Mente e corpo: l’impatto del pensiero positivo

Il punto di partenza è il ruolo dello stress. Stati mentali caratterizzati da pessimismo cronico, ansia e percezione costante di minaccia attivano in modo prolungato l’asse dello stress, aumentando la produzione di cortisolo. Questo ormone, se elevato per lunghi periodi, tende a indebolire la risposta immunitaria, riducendo l’efficacia delle cellule deputate a contrastare virus e batteri. Al contrario, un atteggiamento mentale più positivo e fiducioso contribuisce a mantenere lo stress entro livelli fisiologici, creando un ambiente interno più favorevole al corretto funzionamento del sistema di difesa.

Il pensiero positivo viene spesso erroneamente inteso come negazione dei problemi o ottimismo ingenuo. Al contrario, è una modalità di affrontare le difficoltà con maggiore senso di controllo, speranza e capacità di adattamento. Studi di psiconeuroimmunologia hanno evidenziato che emozioni positive come serenità, gratitudine e fiducia sono associate a una maggiore attività di alcune cellule immunitarie, come i linfociti e le cellule natural killer, fondamentali nel contrasto alle infezioni. Questo effetto è legato alla riduzione dell’infiammazione sistemica e a una comunicazione più efficiente tra sistema nervoso, endocrino e immunitario.

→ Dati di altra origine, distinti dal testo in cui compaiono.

(* ===== verification/FvbSpec.v ===== *)
(** * The flash block services: the flash behind them

    What the services rely on: memory-mapped reads show the flash, the SPI write opcode clears bits of a
    range of bytes (one at least: without a byte the controller programs what its data registers hold), and the erase
    opcode sets a sector of 4096 bytes. Offsets are those of the flash
    image. As for the fault-tolerant write driver, a failure of the power or an error leaves some of the
    bytes changed. *)

From S2P Require Import Prelude FvbDefs.
From stdpp Require Import list.
#[local] Open Scope Z_scope.

Definition lin := Z -> Z.
Definition lsame (x y : lin) : Prop := forall a, x a = y a.
Definition ltorn (x y z : lin) : Prop := forall a, z a = x a \/ z a = y a.
Definition write_lin (A : Z) (b : list Z) (x : lin) : lin := fun a =>
  if (A <=? a) && (a <? A + Z.of_nat (length b)) then Z.land (x a) (b !!! Z.to_nat (a - A)) else x a.
Definition erase_lin (A n : Z) (x : lin) : lin := fun a => if (A <=? a) && (a <? A + n) then 255 else x a.

Section Laws.
Context (D : Type).

Definition lquiet (flash : D -> lin) (fseen : D -> lin -> Prop) (d d' : D) : Prop :=
  lsame (flash d') (flash d) /\ forall x, fseen d' x -> fseen d x.

Definition lupdates (flash : D -> lin) (fseen : D -> lin -> Prop) (y : lin) (d d' : D) (st : EFI_STATUS) : Prop :=
  ltorn (flash d) y (flash d') /\
  (EFI_ERROR st = false -> lsame (flash d') y) /\
  forall x, fseen d' x -> fseen d x \/ ltorn (flash d) y x.

Section Compose.
Context (flash : D -> lin) (fseen : D -> lin -> Prop).

(** An operation between two that keep the contents. *)
Lemma lupdates_quiet_l d d1 d2 y y1 st :
  lquiet flash fseen d d1 -> lsame y1 y -> lupdates flash fseen y1 d1 d2 st -> lupdates flash fseen y d d2 st.
Proof.
  intros [Hi Hs] Hy (U1 & U2 & U3).
  assert (Ht : forall z, ltorn (flash d1) y1 z -> ltorn (flash d) y z).
  { intros z Hz a. rewrite <- Hi, <- Hy. apply Hz. }
  split; [by apply Ht|split].
  - intros E a. by rewrite (U2 E), Hy.
  - intros x Hx. destruct (U3 x Hx) as [|Hx']; [left; auto|right; by apply Ht].
Qed.

Lemma lupdates_quiet_r d d1 d2 y st :
  lupdates flash fseen y d d1 st -> lquiet flash fseen d1 d2 -> lupdates flash fseen y d d2 st.
Proof.
  intros (U1 & U2 & U3) [Hi Hs]. split; [|split].
  - intros a. rewrite Hi. apply U1.
  - intros E a. by rewrite Hi, (U2 E).
  - intros x Hx. auto.
Qed.

(** With an error status less is known. *)
Lemma lupdates_weaken d d' y st st' :
  (EFI_ERROR st' = false -> EFI_ERROR st = false) -> lupdates flash fseen y d d' st -> lupdates flash fseen y d d' st'.
Proof. intros Hst (U1 & U2 & U3). split; [done|]. split; [auto|done]. Qed.

(** Two operations of which the second goes further. *)
Lemma lupdates_seq d d1 d2 y1 y2 st :
  lupdates flash fseen y1 d d1 EFI_SUCCESS -> lupdates flash fseen y2 d1 d2 st ->
  (forall a, y1 a = flash d a \/ y1 a = y2 a) -> lupdates flash fseen y2 d d2 st.
Proof.
  intros (U1 & U2 & U3) (V1 & V2 & V3) Hy. specialize (U2 eq_refl).
  assert (H1 : forall z, ltorn (flash d1) y2 z -> ltorn (flash d) y2 z).
  { intros z Hz a. destruct (Hz a) as [->| ->]; [|by right]. rewrite U2. apply Hy. }
  split; [by apply H1|]. split; [done|]. intros x Hx.
  destruct (V3 x Hx) as [Hx'|Hx']; [|right; by apply H1]. destruct (U3 x Hx') as [|Hx'']; [by left|]. right.
  intros a. destruct (Hx'' a) as [->| ->]; [by left|apply Hy].
Qed.

(** An operation that failed on the way to [y2]. *)
Lemma lupdates_failed d d' y1 y2 st :
  lupdates flash fseen y1 d d' st -> EFI_ERROR st = true -> (forall a, y1 a = flash d a \/ y1 a = y2 a) ->
  lupdates flash fseen y2 d d' st.
Proof.
  intros (U1 & _ & U3) Hst Hy. assert (H1 : forall z, ltorn (flash d) y1 z -> ltorn (flash d) y2 z).
  { intros z Hz a. destruct (Hz a) as [->| ->]; [by left|apply Hy]. }
  split; [by apply H1|]. split; [by rewrite Hst|]. intros x Hx. destruct (U3 x Hx); auto.
Qed.

Lemma lupdates_nothing d d' y st : lquiet flash fseen d d' -> EFI_ERROR st = true -> lupdates flash fseen y d d' st.
Proof.
  intros [Hq Hs] Hst. split; [intros a; left; apply Hq|]. split; [by rewrite Hst|]. intros x Hx. auto.
Qed.
End Compose.

Class FlashLaws {B : FlashBus D} := {
  flash : D -> lin;
  fseen : D -> lin -> Prop;
  flash_size : Z;
  mapped : Z -> option Z;
  fseen_now : forall d, fseen d (flash d);
  flash_byte : forall d a, in_width 8 (flash d a);
  MmioReadBuffer8_law : forall A n o d, 0 <= n -> (forall k, 0 <= k < n -> mapped (A + k) = Some (o + k)) ->
    wp (MmioReadBuffer8 A n) (fun b d' => lquiet flash fseen d d' /\
      b = map (fun i => flash d (o + Z.of_nat i)) (seq 0 (Z.to_nat n))) d;
  SpiExecute_write_law : forall smm A b d, b <> [] -> 0 <= A -> A + Z.of_nat (length b) <= flash_size ->
    wp (SpiExecute smm SPI_OPCODE_WRITE_INDEX 0 true true true A b EnumSpiRegionBios)
      (fun st d' => lupdates flash fseen (write_lin A b (flash d)) d d' st) d;
  SpiExecute_erase_law : forall smm A d, 0 <= A -> A mod SPI_ERASE_SECTOR_SIZE = 0 -> A + SPI_ERASE_SECTOR_SIZE <= flash_size ->
    wp (SpiExecute smm SPI_OPCODE_ERASE_INDEX 0 false true false A [] EnumSpiRegionBios)
      (fun st d' => lupdates flash fseen (erase_lin A SPI_ERASE_SECTOR_SIZE (flash d)) d d' st) d;
  AsmWbinvd_law : forall d, wp AsmWbinvd (fun _ d' => lquiet flash fseen d d') d
}.
End Laws.
Arguments lquiet {D}.
Arguments lupdates {D}.
Arguments lupdates_quiet_l {D flash fseen}.
Arguments lupdates_quiet_r {D flash fseen}.
Arguments lupdates_weaken {D flash fseen}.
Arguments lupdates_seq {D flash fseen}.
Arguments lupdates_failed {D flash fseen}.
Arguments lupdates_nothing {D flash fseen}.
Arguments FlashLaws D {B}.
Arguments flash {D B FlashLaws}.
Arguments fseen {D B FlashLaws}.
Arguments flash_size {D B FlashLaws}.
Arguments mapped {D B FlashLaws}.
Arguments fseen_now {D B FlashLaws}.
Arguments flash_byte {D B FlashLaws}.
Arguments MmioReadBuffer8_law {D B FlashLaws}.
Arguments SpiExecute_write_law {D B FlashLaws}.
Arguments SpiExecute_erase_law {D B FlashLaws}.
Arguments AsmWbinvd_law {D B FlashLaws}.

(** ** Volumes *)

Definition total (m : list (Z * Z)) : Z := foldr (fun e n => e.1 + n) 0 m.

Section Volume.
Context {H : FvbHeader} {D : Type} {B : FlashBus D} {LB : FlashLaws D}.

(** The first byte of a volume in the flash. *)
Definition volume_offset (v : EFI_FW_VOL_INSTANCE) (Virtual : bool) : Z := v.(FvWriteBase) Virtual - PcdFlashAreaBaseAddress.
Definition volume_size (v : EFI_FW_VOL_INSTANCE) : Z := v.(NumOfBlocks) * SPI_ERASE_SECTOR_SIZE.

(** A volume whose blocks are sectors and that lies in the flash. *)
Record volume_ok (v : EFI_FW_VOL_INSTANCE) (Virtual : bool) : Prop := {
  vol_map : exists m, v.(BlockMap) = m ++ [(0, 0)] /\ Forall (fun e => 0 < e.1 /\ e.2 = SPI_ERASE_SECTOR_SIZE) m /\ total m = v.(NumOfBlocks);
  vol_base : 0 <= volume_offset v Virtual /\ volume_offset v Virtual mod SPI_ERASE_SECTOR_SIZE = 0;
  vol_fits : volume_offset v Virtual + volume_size v <= flash_size;
  vol_write : 0 < PcdFlashAreaBaseAddress /\ v.(FvWriteBase) Virtual + volume_size v <= 2 ^ 32 /\ volume_size v < 2 ^ 32;
  vol_read : 0 <= v.(FvBase) Virtual /\ v.(FvBase) Virtual + volume_size v <= 2 ^ 32;
  vol_mapped : forall k, 0 <= k < volume_size v -> mapped (v.(FvBase) Virtual + k) = Some (volume_offset v Virtual + k)
}.

Lemma total_nonneg m : Forall (fun e : Z * Z => 0 < e.1 /\ e.2 = SPI_ERASE_SECTOR_SIZE) m -> 0 <= total m.
Proof. induction 1 as [|e m He Hm IH]; cbn; [done|]. unfold total in *. cbn. lia. Qed.

(** The loop over the block map, in a volume of sectors. *)
Lemma lba_loop_ok m Lba Start :
  Forall (fun e => 0 < e.1 /\ e.2 = SPI_ERASE_SECTOR_SIZE) m -> 0 <= Start -> (Start + total m) * SPI_ERASE_SECTOR_SIZE < 2 ^ 32 ->
  exists n, lba_loop (m ++ [(0, 0)]) Lba Start (Start * SPI_ERASE_SECTOR_SIZE) =
    Some (if (Start <=? Lba) && (Lba <? Start + total m) then (EFI_SUCCESS, (Lba * SPI_ERASE_SECTOR_SIZE, SPI_ERASE_SECTOR_SIZE, n))
          else (EFI_INVALID_PARAMETER, (0, 0, 0))).
Proof.
  unfold SPI_ERASE_SECTOR_SIZE. intros Hm. revert Start. induction Hm as [|[c len] m [Hc Hl] Hm IH]; intros Start H0 Ht.
  - exists 0. cbn. destruct (Z.leb_spec Start Lba), (Z.ltb_spec Lba (Start + 0)); try lia; done.
  - cbn in Hc, Hl. subst len. pose proof (total_nonneg m Hm) as Htm. unfold SPI_ERASE_SECTOR_SIZE in Htm.
    assert (Htot : total ((c, 0x1000) :: m) = c + total m) by done. rewrite Htot in *. cbn [app lba_loop].
    rewrite (proj2 (Z.eqb_neq c 0)) by lia. cbn [orb Z.eqb].
    rewrite (wrap_small 64 (Start + c)) by lia. rewrite (wrap_small 32 (c * 0x1000)) by lia.
    destruct (Z.leb_spec Start Lba); cbn [andb].
    + destruct (Z.ltb_spec Lba (Start + c)).
      * destruct (Z.ltb_spec Lba (Start + (c + total m))); [|lia]. eexists.
        rewrite (wrap_small 32 ((Lba - Start) * 0x1000)) by lia. rewrite (wrap_small 32 (Start * 0x1000 + _)) by lia.
        do 5 f_equal. lia.
      * rewrite (wrap_small 32 (Start * 0x1000 + c * 0x1000)) by lia.
        replace (Start * 0x1000 + c * 0x1000) with ((Start + c) * 0x1000) by lia.
        destruct (IH (Start + c)) as [n Hn]; [lia..|]. exists n. rewrite Hn.
        rewrite (proj2 (Z.leb_le (Start + c) Lba)) by lia. cbn [andb]. by rewrite Z.add_assoc.
    + rewrite (wrap_small 32 (Start * 0x1000 + c * 0x1000)) by lia.
      replace (Start * 0x1000 + c * 0x1000) with ((Start + c) * 0x1000) by lia.
      destruct (IH (Start + c)) as [n Hn]; [lia..|]. exists n. rewrite Hn.
      by rewrite (proj2 (Z.leb_gt (Start + c) Lba)) by lia.
Qed.
End Volume.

Un altro aspetto rilevante riguarda il comportamento, anche definibile come “atteggiamento generale alla vita” e alle sue circostanze. Le persone che coltivano una visione più positiva tendono con maggiore facilità ad adottare stili di vita salutari: dormono meglio, seguono più costantemente le terapie, praticano attività fisica e mantengono relazioni sociali più solide. Tutti questi fattori, a loro volta, hanno un impatto diretto sulla risposta immunitaria, creando un circolo virtuoso in cui mente e corpo si rafforzano reciprocamente.

La ricerca ha inoltre mostrato che l’atteggiamento mentale può influenzare anche la risposta ai farmaci e i tempi di recupero dopo una malattia o un intervento chirurgico. Chi affronta queste esperienze con un approccio più positivo e fiducioso tende a sviluppare una risposta immunitaria più efficace e a recuperare più rapidamente. Non si tratta di un “effetto placebo” nel senso riduttivo del termine, ma di un insieme di meccanismi biologici reali mediati dal sistema nervoso e ormonale.

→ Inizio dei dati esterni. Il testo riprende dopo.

(* ===== verification/FvbRules.v ===== *)
(** * The flash block services: rules

    What a read, a write and an erase of blocks do to the flash, for a volume that lies in it. *)

From S2P Require Import Prelude FvbDefs FvbSpec.
From stdpp Require Import list.
#[local] Open Scope Z_scope.

Section Rules.
Context {H : FvbHeader} {D : Type} {B : FlashBus D} {LB : FlashLaws D}.
Implicit Types (s : fvb D) (v : EFI_FW_VOL_INSTANCE) (x y z : lin).

Definition bus_quiet s s' : Prop := s'.(Global) = s.(Global) /\ lquiet flash fseen s.(bus) s'.(bus).
Definition bus_updates y s s' (st : EFI_STATUS) : Prop := s'.(Global) = s.(Global) /\ lupdates flash fseen y s.(bus) s'.(bus) st.

Lemma bus_quiet_refl s : bus_quiet s s.
Proof. split; [done|]. split; [done | auto]. Qed.

Lemma wp_on_fvb_bus {A} (m : M D A) (Q : A -> fvb D -> Prop) s :
  wp m (fun a d' => Q a {| Global := s.(Global); bus := d' |}) s.(bus) -> wp (on_bus m) Q s.
Proof. intros (a & d' & Hm & HQ). eexists a, _. split; [|exact HQ]. unfold on_bus. by rewrite Hm. Qed.

Lemma wp_GetFvbInstance i v (Q : EFI_FW_VOL_INSTANCE -> fvb D -> Prop) s :
  s.(Global).(FvInstance) !! i = Some v -> Q v s -> wp (GetFvbInstance (Z.of_nat i)) Q s.
Proof.
  intros Hi HQ. unfold GetFvbInstance. apply wp_bind, wp_get. pose proof (lookup_lt_Some _ _ _ Hi). unfold NumFv.
  rewrite (proj2 (Z.leb_gt _ _)) by lia. rewrite Nat2Z.id. by apply (wp_lift _ v).
Qed.

Lemma wp_FvbGetVolumeAttributes i v (Q : Z -> fvb D -> Prop) s :
  s.(Global).(FvInstance) !! i = Some v -> Q v.(HeaderAttributes) s -> wp (FvbGetVolumeAttributes (Z.of_nat i)) Q s.
Proof. intros Hi HQ. apply wp_bind, (wp_GetFvbInstance i v); [done|]. by apply wp_ret. Qed.

Lemma wrap_sub_l w a b : wrap w (wrap w a - b) = wrap w (a - b).
Proof. unfold wrap. apply Zminus_mod_idemp_l. Qed.

(** The addresses of the block [Lba], or an error when there is none. *)
Lemma wp_FvbGetLbaAddress i v Lba Virtual (Q : EFI_STATUS * (Z * Z * Z * Z) -> fvb D -> Prop) s :
  s.(Global).(FvInstance) !! i = Some v -> volume_ok v Virtual ->
  (forall n, 0 <= Lba < v.(NumOfBlocks) ->
     Q (EFI_SUCCESS, (v.(FvBase) Virtual + Lba * SPI_ERASE_SECTOR_SIZE, v.(FvWriteBase) Virtual + Lba * SPI_ERASE_SECTOR_SIZE,
                      SPI_ERASE_SECTOR_SIZE, n)) s) ->
  (~ 0 <= Lba < v.(NumOfBlocks) -> forall r, Q (EFI_INVALID_PARAMETER, r) s) ->
  wp (FvbGetLbaAddress (Z.of_nat i) Lba Virtual) Q s.
Proof.
  intros Hi [(m & Hm & Hf & Ht) Hb Hfit Hw Hr _] HS HE. apply wp_bind, (wp_GetFvbInstance i v); [done|].
  unfold volume_size, volume_offset in *.
  destruct (lba_loop_ok m Lba 0 Hf) as [n Hn]; [done|rewrite Ht; lia|]. change (0 * SPI_ERASE_SECTOR_SIZE) with 0 in Hn.
  apply wp_bind. eapply wp_lift; [rewrite Hm; exact Hn|]. rewrite Ht, Z.add_0_l.
  destruct (Z.leb_spec 0 Lba), (Z.ltb_spec Lba v.(NumOfBlocks)); cbn [andb]; apply wp_ret; try (apply HE; lia).
  unfold SPI_ERASE_SECTOR_SIZE in *.
  rewrite (wrap_small 32 (v.(FvBase) Virtual + _)), (wrap_small 32 (v.(FvWriteBase) Virtual + _)) by lia. apply HS. lia.
Qed.

(** ** Reads *)

Definition read_result v Virtual (l o n : Z) s s' (st : EFI_STATUS) (b : list Z) : Prop :=
  bus_quiet s s' /\
  (EFI_ERROR st = false -> 0 <= l < v.(NumOfBlocks) /\
     b = map (fun k => flash s.(bus) (volume_offset v Virtual + l * SPI_ERASE_SECTOR_SIZE + o + Z.of_nat k)) (seq 0 (Z.to_nat n))).

Lemma read_failed v Virtual l o n s st b : EFI_ERROR st = true -> read_result v Virtual l o n s s st b.
Proof. intros Hst. split; [apply bus_quiet_refl|]. by rewrite Hst. Qed.

Lemma FvbReadBlock_spec i v Virtual l o n (Q : EFI_STATUS * option Z * list Z -> fvb D -> Prop) s :
  s.(Global).(FvInstance) !! i = Some v -> volume_ok v Virtual -> 0 <= o -> 0 <= n -> o + n <= SPI_ERASE_SECTOR_SIZE ->
  (forall st nb b s', read_result v Virtual l o n s s' st b -> Q (st, nb, b) s') ->
  wp (FvbReadBlock (Z.of_nat i) l o (Some n) true Virtual) Q s.
Proof.
  intros Hi Hv Ho Hn Hs HQ. cbn [FvbReadBlock negb]. destruct (Z.eqb_spec n 0); [by apply wp_ret, HQ, read_failed|].
  apply wp_bind, (wp_FvbGetLbaAddress i v); [done|done| |intros _ [[[? ?] ?] ?]; by apply wp_ret, HQ, read_failed].
  intros k Hl. cbn beta iota. cbn [EFI_ERROR bool_decide negb].
  apply wp_bind, (wp_FvbGetVolumeAttributes i v); [done|].
  destruct (_ =? 0); [by apply wp_ret, HQ, read_failed|].
  rewrite (proj2 (Z.ltb_ge _ _)) by lia. unfold SPI_ERASE_SECTOR_SIZE in *.
  rewrite (wrap_small 32 (n + o)) by lia. rewrite (proj2 (Z.ltb_ge _ _)) by lia.
  destruct Hv as [_ _ _ _ Hr Hm]. unfold volume_size, SPI_ERASE_SECTOR_SIZE in *.
  rewrite (wrap_small 32 (_ + o)) by lia.
  apply wp_bind, wp_on_fvb_bus.
  eapply wp_mono; [apply (MmioReadBuffer8_law _ _ (volume_offset v Virtual + l * 0x1000 + o)); [done|]|].
  - intros j Hj. rewrite <- !Z.add_assoc. rewrite Hm by lia. done.
  - intros b d' [Hq Hb]. apply wp_ret, HQ. split; [done|]. intros _. split; [done|]. exact Hb.
Qed.

(** ** Writes *)

(** The flash may have changed where [m] of the bytes go, and these are inside the block. *)
Definition write_result v Virtual (l o n : Z) (b : list Z) s s' (st : EFI_STATUS) : Prop :=
  bus_quiet s s' /\ EFI_ERROR st = true \/
  0 <= l < v.(NumOfBlocks) /\ exists m, 0 <= m <= n /\ o + m <= SPI_ERASE_SECTOR_SIZE /\ (o + n <= SPI_ERASE_SECTOR_SIZE -> m = n) /\
    bus_updates (write_lin (volume_offset v Virtual + l * SPI_ERASE_SECTOR_SIZE + o) (take (Z.to_nat m) b) (flash s.(bus))) s s' st.

Lemma take_nonempty {A} n (l : list A) : (0 < n <= length l)%nat -> take n l <> [].
Proof. destruct n, l; cbn; intros Hn; [lia..|done]. Qed.

Lemma FlashFdWrite_spec WriteAddress A n b (Q : EFI_STATUS -> fvb D -> Prop) s :
  u32 (WriteAddress - PcdFlashAreaBaseAddress) = A -> 0 < n -> (Z.to_nat n <= length b)%nat -> 0 <= A -> A + n <= flash_size ->
  (forall st s', bus_updates (write_lin A (take (Z.to_nat n) b) (flash s.(bus))) s s' st -> Q st s') ->
  wp (FlashFdWrite WriteAddress n b) Q s.
Proof.
  intros HA Hn Hl H0 Hs HQ. unfold FlashFdWrite. apply wp_bind, wp_get. rewrite bool_decide_true by done.
  apply wp_bind. eapply wp_lift; [done|]. cbn beta. rewrite HA. apply wp_bind, wp_on_fvb_bus.
  eapply wp_mono; [apply SpiExecute_write_law; [apply take_nonempty; lia|done|rewrite length_take_le by lia; lia]|]. intros st d1 HU. cbn beta.
  apply wp_bind, wp_on_fvb_bus. eapply wp_mono; [apply AsmWbinvd_law|]. intros [] d2 Hq. apply wp_ret, HQ.
  split; [done|]. eapply lupdates_quiet_r; [exact HU|exact Hq].
Qed.

Lemma FvbWriteBlock_spec i v Virtual l o n b (Q : EFI_STATUS * option Z -> fvb D -> Prop) s :
  s.(Global).(FvInstance) !! i = Some v -> volume_ok v Virtual -> 0 <= o -> o <> SPI_ERASE_SECTOR_SIZE -> 0 <= n -> o + n < 2 ^ 32 -> (Z.to_nat n <= length b)%nat ->
  (forall st nb s', write_result v Virtual l o n b s s' st -> Q (st, nb) s') ->
  wp (FvbWriteBlock (Z.of_nat i) l o (Some n) (Some b) Virtual) Q s.
Proof.
  intros Hi Hv Ho Hoe Hn Hon Hlb HQ. unfold FvbWriteBlock. apply wp_bind, (wp_GetFvbInstance i v); [done|].
  assert (HE : forall st, EFI_ERROR st = true -> write_result v Virtual l o n b s s st).
  { intros st Hst. left. split; [apply bus_quiet_refl|done]. }
  destruct (negb _); [by apply wp_ret, HQ, HE|]. destruct (Z.eqb_spec n 0); [by apply wp_ret, HQ, HE|].
  apply wp_bind, (wp_FvbGetLbaAddress i v); [done|done| |intros _ [[[? ?] ?] ?]; by apply wp_ret, HQ, HE].
  intros k Hl. cbn beta iota. cbn [EFI_ERROR bool_decide negb].
  apply wp_bind, (wp_FvbGetVolumeAttributes i v); [done|]. destruct (_ =? 0); [by apply wp_ret, HQ, HE|].
  destruct (Z.ltb_spec SPI_ERASE_SECTOR_SIZE o) as [|Hob]; [by apply wp_ret, HQ, HE|].
  destruct Hv as [_ Hb Hf Hw _ _]. unfold volume_size, volume_offset, SPI_ERASE_SECTOR_SIZE in *.
  rewrite (wrap_small 32 (n + o)) by lia.
  assert (HK : forall m st, 0 < m <= n -> o + m <= 0x1000 -> (o + n <= 0x1000 -> m = n) ->
    wp (ReturnStatus ← FlashFdWrite (u32 (v.(FvWriteBase) Virtual + l * 0x1000 + o)) m b;
        mret (if EFI_ERROR ReturnStatus then ReturnStatus else st, Some m)) Q s).
  { intros m st Hm Hom Hmn. apply wp_bind.
    eapply (FlashFdWrite_spec _ (v.(FvWriteBase) Virtual - PcdFlashAreaBaseAddress + l * 0x1000 + o)); [|lia..|].
    - rewrite wrap_sub_l, wrap_small by lia. lia.
    - intros st' s' [HG HU]. apply wp_ret, HQ. right. split; [done|]. exists m. split; [lia|]. split; [exact Hom|].
      split; [exact Hmn|]. split; [exact HG|]. eapply lupdates_weaken; [|exact HU]. destruct (EFI_ERROR st') eqn:E; [by rewrite E|done]. }
  destruct (Z.ltb_spec 0x1000 (n + o)).
  - rewrite (wrap_small 32 (0x1000 - o)) by lia. apply HK; lia.
  - apply HK; lia.
Qed.

(** ** Erases *)

Lemma FlashFdErase_spec WriteAddress A (Q : EFI_STATUS -> fvb D -> Prop) s :
  u32 (WriteAddress - PcdFlashAreaBaseAddress) = A -> 0 <= A -> A mod SPI_ERASE_SECTOR_SIZE = 0 -> A + SPI_ERASE_SECTOR_SIZE <= flash_size ->
  (forall st s', bus_updates (erase_lin A SPI_ERASE_SECTOR_SIZE (flash s.(bus))) s s' st -> Q st s') ->
  wp (FlashFdErase WriteAddress) Q s.
Proof.
  intros HA H0 Hm Hs HQ. unfold FlashFdErase. apply wp_bind, wp_get. rewrite HA. apply wp_bind, wp_on_fvb_bus.
  eapply wp_mono; [by apply SpiExecute_erase_law|]. intros st d1 HU. cbn beta.
  apply wp_bind, wp_on_fvb_bus. eapply wp_mono; [apply AsmWbinvd_law|]. intros [] d2 Hq. apply wp_ret, HQ.
  split; [done|]. eapply lupdates_quiet_r; [exact HU|exact Hq].
Qed.

Definition erase_result v Virtual (l n : Z) s s' (st : EFI_STATUS) : Prop :=
  bus_quiet s s' /\ EFI_ERROR st = true \/
  0 <= l /\ l + n <= v.(NumOfBlocks) /\
    bus_updates (erase_lin (volume_offset v Virtual + l * SPI_ERASE_SECTOR_SIZE) (n * SPI_ERASE_SECTOR_SIZE) (flash s.(bus))) s s' st.

Lemma FvbEraseBlock_spec i v Virtual l (Q : EFI_STATUS -> fvb D -> Prop) s :
  s.(Global).(FvInstance) !! i = Some v -> volume_ok v Virtual ->
  (forall st s', erase_result v Virtual l 1 s s' st -> Q st s') ->
  wp (FvbEraseBlock (Z.of_nat i) l Virtual) Q s.
Proof.
  intros Hi Hv HQ. unfold FvbEraseBlock. apply wp_bind, (wp_GetFvbInstance i v); [done|].
  assert (HE : forall st, EFI_ERROR st = true -> erase_result v Virtual l 1 s s st).
  { intros st Hst. left. split; [apply bus_quiet_refl|done]. }
  destruct (negb _); [by apply wp_ret, HQ, HE|].
  apply wp_bind, (wp_FvbGetVolumeAttributes i v); [done|]. destruct (_ =? 0); [by apply wp_ret, HQ, HE|].
  apply wp_bind, (wp_FvbGetLbaAddress i v); [done|done| |intros _ [[[? ?] ?] ?]; by apply wp_ret, HQ, HE].
  intros k Hl. cbn beta iota. cbn [EFI_ERROR bool_decide negb].
  destruct Hv as [_ Hb Hf Hw _ _]. unfold volume_size, volume_offset, SPI_ERASE_SECTOR_SIZE in *.
  change (Z.to_nat (0x1000 / 0x1000)) with 1%nat. cbn [erase_sectors]. rewrite Z.add_0_r.
  apply wp_bind. eapply (FlashFdErase_spec _ (v.(FvWriteBase) Virtual - PcdFlashAreaBaseAddress + l * 0x1000)).
  - rewrite wrap_sub_l, wrap_small by lia. lia.
  - lia.
  - unfold SPI_ERASE_SECTOR_SIZE. rewrite Z_mod_plus_full. tauto.
  - unfold SPI_ERASE_SECTOR_SIZE. lia.
  - intros st s' HU. assert (HR : erase_result v Virtual l 1 s s' st) by (right; split; [lia|]; split; [lia|]; done).
    destruct (EFI_ERROR st); by apply wp_ret, HQ.
Qed.
End Rules.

Con questa prospettiva, allenare il pensiero positivo diventa una vera e propria strategia di prevenzione. Tecniche come la mindfulness, la ristrutturazione cognitiva, la gratitudine quotidiana o semplici pratiche di consapevolezza aiutano a ridurre l’impatto dello stress e a favorire uno stato mentale più equilibrato. Anche piccoli cambiamenti nel modo di interpretare gli eventi possono avere effetti cumulativi nel tempo, contribuendo a rafforzare le difese dell’organismo.

Pensare positivo, dunque, non significa ignorare la realtà o le difficoltà, ma sviluppare una relazione più sana con esse. Il legame tra benessere psicologico e sistema immunitario rappresenta una conferma importante: prendersi cura della mente è anche un modo concreto per prendersi cura del corpo.